Nunca más amaréis porque el amor es luz y de hoy en más vos sois el Príncipe de las Tinieblas.”
Los días que subsiguieron a esa noche, el príncipe Vladimir fue presa de una vil y extraña enfermedad, fiebre alta y escalofríos lo tenían postrado en el lecho y en sus delirios solo repetía el nombre de su amada. Su piel se tornaba cada vez más fría y pálida y no soportaba ni si quiera la luz oscilante de una vela en su presencia.

Se temía por su vida y la reina sufría tanto y estaba cada vez más desesperada.
Una noche, el sirviente que cuidaba las fiebres del príncipe mandó llamar a la reina. El motivo; el príncipe no se movía, estaba frío y parecía que había dejado de respirar. Enloquecida la reina penetró en los aposentos del amado hijo para confirmar que, en efecto, su príncipe había abandonado este mundo.
La noticia corrió como reguero de pólvora y los lejanos enemigos que aun se habían salvado de la furia vengativa del príncipe, se regodearon al enterarse que aquella región quedaba sin soberano, lista para ser invadida y saqueada. En el sombrío castillo, el cuerpo del príncipe era preparado para los funerales, siendo asistida la reina tan solo por el fiel sirviente que se desvelara en la enfermedad de su príncipe.
De pronto, una mano helada agarró con fuerza al sirviente que no alcanzó ni a gritar para pedir auxilio; la reina, enmudecida, observó la acción sin dar crédito a lo que veía y sin poder siquiera moverse. Al punto, el joven sirviente quedaba exangüe y flácido en los brazos del príncipe que, levantándose de los mismos brazos de la muerte, aferraba su boca al pobre cuello, sorbiendo con avidez hasta la última gota de sangre; arrojando luego aquel cascarón seco y vacío lejos de sí, buscando a su alrededor algo más con lo que saciar su sed.
Sus ojos de mirar furibundo y destellos amarillos se posaron en la trémula reina y se aproximó a ella ostentando los colmillos, mientras su pálida boca dejaba escapar espumarajos rojizos que se derramaban en su traje al tiempo que aprisionaba a la autora de sus días en un apretado abrazo, dispuesto a drenarla como al otro.

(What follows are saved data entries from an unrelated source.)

Lemma fence_inv_reach f : fence_reach f → fence_inv f.
Proof.
  induction 1 as [|f ev Hf [Hl Hn]]; [split; by intros *|]. unfold live in Hl.
  destruct f as [pa lo cu ne wk dn]. simpl in *.
  assert (∀ ctx, cancel_cur cu ≠ Some (ctx, false)) as Hc by (destruct cu as [[]|]; by intros ? [=]).
  assert (∀ ctx b, cancel_cur cu = Some (ctx, b) → ctx < ne) as Hk.
  { destruct cu as [[n b']|]; intros ctx b [=]. subst. by eapply Hn. }
  destruct ev, lo, pa, dn; unfold fence_step, begin, pause, resume, fail, parent_done; simpl;
    split; unfold live; simpl; intros; simplify_eq/=; try done;
    try lia; try (by destruct (Hc ctx)); try (by eapply Hk); try (by eapply Hn); try (by apply Hl in H);
    split_and!; naive_solver.
Qed.

Lemma fence_ready f ctx : fence_reach f → live f ctx → Ready (Some f) = true.
Proof.
  intros Hr Hl. destruct (fence_inv_reach f Hr) as [Hi _]. destruct (Hi ctx Hl) as (Hp & Hlost & Hd).
  unfold Ready, health. by rewrite Hlost, Hd, Hp.
Qed.

(** C32: stop-the-world fencing. In every state the data loop, the renew loop and
    a shutdown can bring the fence to, a usable data context exists only while the
    lease is held: never while the renewal is stalled, after the lease is lost or
    after shutdown; there is at most one, and it is the latest handed out. *)
Theorem fence_excludes_stale_work f ctx :
  fence_reach f → live f ctx →
  fe_paused f = false ∧ fe_lost f = None ∧ fe_done f = false ∧ Ready (Some f) = true ∧
  ∀ ctx', live f ctx' → ctx' = ctx.
Proof.
  intros Hr Hl. destruct (fence_inv_reach f Hr) as [Hi _]. destruct (Hi ctx Hl) as (Hp & Hlost & Hd).
  split_and!; try done.
  - by eapply fence_ready.
  - intros ctx' Hl'. unfold live in *. congruence.
Qed.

A la voz de “¡Hijo!” el príncipe pareció como despertar de una ensoñación; separóse de la reina y viendo en lo que se había convertido, se llevó las manos a la cabeza bramando como un animal herido mientras espesas lágrimas de sangre se derramaban por sus mejillas.

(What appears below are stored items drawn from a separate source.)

(* ===== verification/ProjectorNats.v ===== *)
(** The projector's NATS adapters (internal/projector/nats.go): the durable log
    source, the leader lease and the snapshot store over key-value buckets. What
    the server answers is an argument; the code's own decisions are modelled. *)

From S2P Require Import Prelude Wire Subjects Membership LogStore MemStore FeedProjector FeedTheorems.

(** * Log source *)

(** A delivered message: subject, payload and, when the reply subject parses,
    its stream sequence and delivery count; its [traceparent] header, if any. *)
Record nats_msg := mkMsg {
  nm_subject : string;
  nm_data : string;
  nm_meta : option (N * Z);
  nm_traceparent : option string;
}.

Definition traceparentOf (m : nats_msg) : string := default "" (nm_traceparent m).

(** The answers of one [Fetch]. *)
Inductive fetch_res := FTimeout | FErr | FMsgs (ms : list nats_msg).

Inductive deliver_res := DFact (f : Fact) | DCancelled | DFetchErr | DNoMeta.

Section Source.
Context {EC : EventCodec}.

Definition fact_of_msg (m : nats_msg) (seq : N) (n : Z) : Fact :=
  mkFact (unmarshal_event (nm_data m)) (iidFromLogSubject (nm_subject m)) seq n (traceparentOf m).

(** [Deliver]: each element of [polls] is one turn of the loop, the state of the
    context and the answer of the fetch; [None] means still polling. *)
Fixpoint Deliver (polls : list (bool * fetch_res)) : option deliver_res :=
  match polls with
  | [] => None
  | (true, _) :: _ => Some DCancelled
  | (false, FTimeout) :: rest => Deliver rest
  | (false, FMsgs []) :: rest => Deliver rest
  | (false, FErr) :: _ => Some DFetchErr
  | (false, FMsgs (m :: _)) :: _ =>
      match nm_meta m with
      | None => Some DNoMeta
      | Some (seq, n) => Some (DFact (fact_of_msg m seq n))
      end
  end.

(** The inner loop of [FoldRange]: facts collected and whether [hi] was passed. *)
Fixpoint fold_msgs (hi : N) (ms : list nats_msg) : option (list Fact * bool) :=
  match ms with
  | [] => Some ([], false)
  | m :: rest =>
      match nm_meta m with
      | None => None
      | Some (seq, _) =>
          if (hi <? seq)%N then Some ([], true)
          else
            match fold_msgs hi rest with
            | None => None
            | Some (fs, d) =>
                Some (match unmarshal_event (nm_data m) with
                      | None => fs
                      | Some e => mkFact (Some e) (iidFromLogSubject (nm_subject m)) seq 0 "" :: fs
                      end, d)
            end
      end
  end.

(** [FoldRange] over the answers of successive fetches of 128. A timeout ends the
    loop like an empty batch does. *)
Fixpoint fold_batches (hi : N) (answers : list fetch_res) : option (list Fact) :=
  match answers with
  | [] => Some []
  | FTimeout :: _ => Some []
  | FMsgs [] :: _ => Some []
  | FErr :: _ => None
  | FMsgs ms :: rest =>
      match fold_msgs hi ms with
      | None => None
      | Some (fs, true) => Some fs
      | Some (fs, false) => fs' ← fold_batches hi rest; Some (fs ++ fs')
      end
  end.

Definition FoldRange (lo hi : N) (answers : list fetch_res) : option (list Fact) :=
  if (hi <=? lo)%N then Some [] else fold_batches hi answers.

(** The messages of the stream in order, with the sequence of each. *)
Definition numbered (ms : list (string * string * N)) : list nats_msg :=
  (λ x, mkMsg x.1.1 x.1.2 (Some (x.2, 1%Z)) None) <$> ms.
Definition decodable (ms : list (string * string * N)) : list Fact :=
  omap (λ x, e ← unmarshal_event x.1.2; Some (mkFact (Some e) (iidFromLogSubject x.1.1) x.2 0 "")) ms.

Lemma decodable_app ms ms' : decodable (ms ++ ms') = decodable ms ++ decodable ms'.
Proof. apply omap_app. Qed.

Lemma fold_msgs_spec hi ms :
  Sorted (λ a b, (a.2 < b.2)%N) ms →
  fold_msgs hi (numbered ms) =
    Some (decodable (filter (λ x, (x.2 <= hi)%N) ms), bool_decide (Exists (λ x, (hi < x.2)%N) ms)).
Proof.
  intros Hs. apply Sorted_StronglySorted in Hs; [|intros ???; lia].
  induction Hs as [|x ms Hs IH Hall]; [reflexivity|]. cbn [numbered fmap list_fmap fold_msgs nm_meta].
  destruct (N.ltb_spec hi x.2) as [Hlt|Hge].
  - rewrite filter_cons_False by lia. rewrite bool_decide_eq_true_2 by (by left).
    assert (filter (λ x, (x.2 <= hi)%N) ms = []) as ->; [|done].
    apply filter_none. eapply Forall_impl; [done|]. simpl. intros. lia.
  - unfold numbered in IH. rewrite IH. rewrite filter_cons_True by lia.
    f_equal. f_equal.
    + unfold decodable. simpl. by destruct (unmarshal_event _).
    + apply bool_decide_ext. rewrite Exists_cons. split; [by right|]. intros [?|?]; [lia|done].
Qed.

(** Batches that deliver [ms] completely, then a timeout. *)
Definition delivers (ms : list (string * string * N)) (batches : list (list (string * string * N))) : Prop :=
  concat batches = ms ∧ Forall (λ b, b ≠ []) batches.

(** Hydration reads exactly the tail. When the ephemeral reader is handed
    every message after [lo] in stream order, in any batches, [FoldRange] returns
    the decodable facts of the range up to [hi], in order, none beyond it. *)
Theorem FoldRange_exact lo hi ms batches :
  (lo < hi)%N → Sorted (λ a b, (a.2 < b.2)%N) ms → delivers ms batches →
  FoldRange lo hi (((λ b, FMsgs (numbered b)) <$> batches) ++ [FTimeout]) =
    Some (decodable (filter (λ x, (x.2 <= hi)%N) ms)).
Proof.
  intros Hlt Hs [<- Hne]. unfold FoldRange. destruct (N.leb_spec hi lo); [lia|].
  apply Sorted_StronglySorted in Hs; [|intros ???; lia].
  induction Hne as [|b batches Hb Hne IH]; [done|]. cbn [concat] in Hs |- *.
  rewrite fmap_cons, <-app_comm_cons. cbn [fold_batches].
  apply StronglySorted_app in Hs as (Hcross & Hsb & Hsr).
  destruct (numbered b) as [|m ms'] eqn:Hn; [by destruct b|]. rewrite <-Hn.
  rewrite fold_msgs_spec by (by apply StronglySorted_Sorted).
  rewrite filter_app, decodable_app.
  case_bool_decide as Hex.
  - f_equal. rewrite <-(app_nil_r (decodable _)) at 1. f_equal. symmetry.
    assert (filter (λ x, (x.2 <= hi)%N) (concat batches) = []) as ->; [|done].
    apply filter_none, Forall_forall. intros y Hy Hle.
    apply Exists_exists in Hex as (x & Hx & Hhi). specialize (Hcross x y Hx Hy). simpl in Hcross. lia.
  - by rewrite (IH Hsr).
Qed.
End Source.

Definition tail_msg (type actor : string) (seq : Z) : string * string * N :=
  (logSubjectFor "acme" "i1", marshal_event (sample_event type actor seq), Z.to_N seq).
Definition tail_msgs : list (string * string * N) :=
  [tail_msg "participant.joined" "ann" 1; tail_msg "participant.joined" "bob" 2;
   tail_msg "participant.left" "ann" 3].

Lemma FoldRange_exact_witness :
  FoldRange 0 2 (((λ b, FMsgs (numbered b)) <$> [take 1 tail_msgs; drop 1 tail_msgs]) ++ [FTimeout]) =
    Some (decodable (filter (λ x, (x.2 <= 2)%N) tail_msgs)) ∧
  length (decodable (filter (λ x, (x.2 <= 2)%N) tail_msgs)) = 2.
Proof.
  split; [|vm_compute; reflexivity].
  apply (FoldRange_exact 0 2 tail_msgs [take 1 tail_msgs; drop 1 tail_msgs]).
  - lia.
  - repeat constructor.
  - split; [reflexivity|]. repeat (apply Forall_cons; split); [done|done|apply Forall_nil_2].
Defined.

(** A fetch that times out ends [FoldRange] without an error, although the
    range is not read: a takeover after a slow fetch hydrates a view that misses
    the leave below its ack floor, and so keeps serving the agent that left. *)
Theorem FoldRange_truncates :
  let answers := [FMsgs (numbered (take 2 tail_msgs)); FTimeout; FMsgs (numbered (drop 2 tail_msgs))] in
  FoldRange 0 3 answers = Some (decodable (take 2 tail_msgs)) ∧
  (p ← Hydrate (Some 3%N) (λ _, Some (None, 0%N)) (λ lo hi, FoldRange lo hi answers) (mkPst newState 0 0);
   Some (IsParticipantNow (view_of (p_st p) "acme/i1") "ann", p_lastAckSeq p)) = Some (true, 3%N).
Proof. by vm_compute. Qed.

(** * Leader lease *)

(** The bucket entry (value and revision) and the revision counter. *)
Record kv := mkKv { kv_entry : option (string * N); kv_rev : N }.

Definition kv_Create (holder : string) (k : kv) : option N * kv :=
  match kv_entry k with
  | Some _ => (None, k)
  | None => let r := (kv_rev k + 1)%N in (Some r, mkKv (Some (holder, r)) r)
  end.
Definition kv_Get (k : kv) : option (string * N) := kv_entry k.
Definition kv_Update (holder : string) (rev : N) (k : kv) : option N * kv :=
  match kv_entry k with
  | Some (_, r0) =>
      if decide (r0 = rev) then let r := (kv_rev k + 1)%N in (Some r, mkKv (Some (holder, r)) r)
      else (None, k)
  | None => (None, k)
  end.
Definition kv_Delete (k : kv) : kv := mkKv None (kv_rev k + 1).
(** The bucket's time-to-live. *)
Definition kv_expire (k : kv) : kv := mkKv None (kv_rev k).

Se encaramó sobre la ventana, la misma por la que su amada había decidido acompañarlo; cuando escuchó la triste voz de su madre tras de sí “Hijo, ¿qué has hecho?”. Volviéndose apenas, más que para responder, para mirarla por última vez el príncipe contestó murmurando tristemente: “Morir”.

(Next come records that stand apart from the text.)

Lemma samplerRatio_range parse v : (0 ≤ samplerRatio parse v ∧ samplerRatio parse v ≤ 1)%Qc.
Proof. unfold samplerRatio. repeat case_match; done. Qed.

(** * A concrete run *)

(** Identifiers as their hexadecimal, every span with the same span id. *)
Definition id_ok (n : nat) (zero s : string) : bool :=
  bool_decide (String.length s = n) && isHex s && negb (bool_decide (s = zero)).
Definition hex_valid (sc : TraceContext) : bool := id_ok 32 zeroTraceID (TraceID sc) && id_ok 16 zeroSpanID (SpanID sc).

#[local] Instance hex_otel : Otel := {
  TraceID_t := string; SpanID_t := string; SpanContext := TraceContext;
  TraceIDFromHex s := if id_ok 32 zeroTraceID s then Some s else None;
  SpanIDFromHex s := if id_ok 16 zeroSpanID s then Some s else None;
  NewSpanContext t s b := mkTrace t s b;
  zeroSpanContext := mkTrace "" "" false;
  sc_IsValid := hex_valid;
  sc_TraceID := TraceID; sc_SpanID := SpanID; sc_IsSampled := Sampled;
  tracer_Start parent _ :=
    match parent with
    | Some sc => if hex_valid sc then mkTrace (TraceID sc) (SpanID sample_trace) (Sampled sc) else sample_trace
    | None => sample_trace
    end;
}.

Lemma hex_valid_wf sc : hex_valid sc = true ↔ trace_wf sc.
Proof.
  unfold hex_valid, id_ok, trace_wf. rewrite !andb_true_iff, !bool_decide_eq_true, !negb_true_iff, !bool_decide_eq_false. tauto.
Qed.

#[local] Instance hex_otel_ok : OtelOK.
Proof.
  split; simpl.
  - intros t s tid sid b. destruct (id_ok 32 _ t) eqn:Et; [|done]. destruct (id_ok 16 _ s) eqn:Es; [|done].
    intros [= <-] [= <-]. unfold hex_valid. simpl. by rewrite Et, Es.
  - intros tc [Ht Hs]%hex_valid_wf%andb_true_iff. by rewrite Ht, Hs.
  - done.
  - intros [sc|] n.
    + destruct (hex_valid sc) eqn:E; simpl.
      * apply hex_valid_wf in E as (? & _ & ? & _ & ? & _). pose proof sample_trace_wf as (_ & ? & _ & ? & _ & ?).
        split_and!; try done; [by apply hex_valid_wf; split_and!|]. by intros ? [= ->].
      * split_and!; try done. intros ? [= ->]. congruence.
    + split_and!; try done.
Qed.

Desde esa noche, cuentan los más viejos que el príncipe recorre el mundo tomando víctimas de las que alimentarse, libando la sangre de culpables e inocentes; mientras deja tras de sí un halo de muerte y oscuridad, creando a veces, compañeros que le ayuden a continuar con su labor y su venganza. Encerrando la tristeza de su amor perdido en una capsula de maldad y misterio, abandonando la verdad de su existencia al hálito de la fantasía, de los mitos y las leyendas.